Work instructions:
Count every line of the listing where the string "true" occurs, and reply with the count alone.

*** Input data ***

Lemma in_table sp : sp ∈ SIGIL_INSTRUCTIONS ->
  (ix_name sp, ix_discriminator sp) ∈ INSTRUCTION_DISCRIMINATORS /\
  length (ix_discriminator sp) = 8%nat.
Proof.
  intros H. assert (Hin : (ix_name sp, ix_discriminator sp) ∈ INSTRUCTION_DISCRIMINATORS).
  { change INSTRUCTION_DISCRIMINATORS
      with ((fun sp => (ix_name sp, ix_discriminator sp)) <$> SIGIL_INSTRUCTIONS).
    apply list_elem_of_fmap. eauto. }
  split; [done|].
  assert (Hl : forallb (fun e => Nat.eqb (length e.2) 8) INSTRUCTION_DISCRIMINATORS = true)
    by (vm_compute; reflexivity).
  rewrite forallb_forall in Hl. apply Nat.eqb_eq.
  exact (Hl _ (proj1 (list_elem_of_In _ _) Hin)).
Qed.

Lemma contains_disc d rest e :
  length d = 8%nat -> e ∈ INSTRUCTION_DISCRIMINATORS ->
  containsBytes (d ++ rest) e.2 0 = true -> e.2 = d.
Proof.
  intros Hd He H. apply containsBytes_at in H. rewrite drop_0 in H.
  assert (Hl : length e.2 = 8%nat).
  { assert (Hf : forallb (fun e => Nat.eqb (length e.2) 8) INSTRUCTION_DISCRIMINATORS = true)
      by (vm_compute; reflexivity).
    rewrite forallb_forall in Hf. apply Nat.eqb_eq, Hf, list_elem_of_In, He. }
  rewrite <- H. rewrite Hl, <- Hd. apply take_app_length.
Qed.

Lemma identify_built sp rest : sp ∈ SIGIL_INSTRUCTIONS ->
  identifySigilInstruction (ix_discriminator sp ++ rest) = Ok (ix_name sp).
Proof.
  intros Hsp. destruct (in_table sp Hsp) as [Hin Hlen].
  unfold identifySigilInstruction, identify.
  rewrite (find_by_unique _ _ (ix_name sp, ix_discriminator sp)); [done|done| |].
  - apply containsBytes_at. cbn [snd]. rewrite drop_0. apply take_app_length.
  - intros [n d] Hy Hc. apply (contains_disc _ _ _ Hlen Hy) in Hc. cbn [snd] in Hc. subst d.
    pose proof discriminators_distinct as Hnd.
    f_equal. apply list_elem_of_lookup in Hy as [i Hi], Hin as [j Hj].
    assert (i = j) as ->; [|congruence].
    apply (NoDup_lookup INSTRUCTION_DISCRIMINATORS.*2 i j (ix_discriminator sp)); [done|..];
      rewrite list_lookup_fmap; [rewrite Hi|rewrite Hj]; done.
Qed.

*** End of Input data ***

Result of this task:
3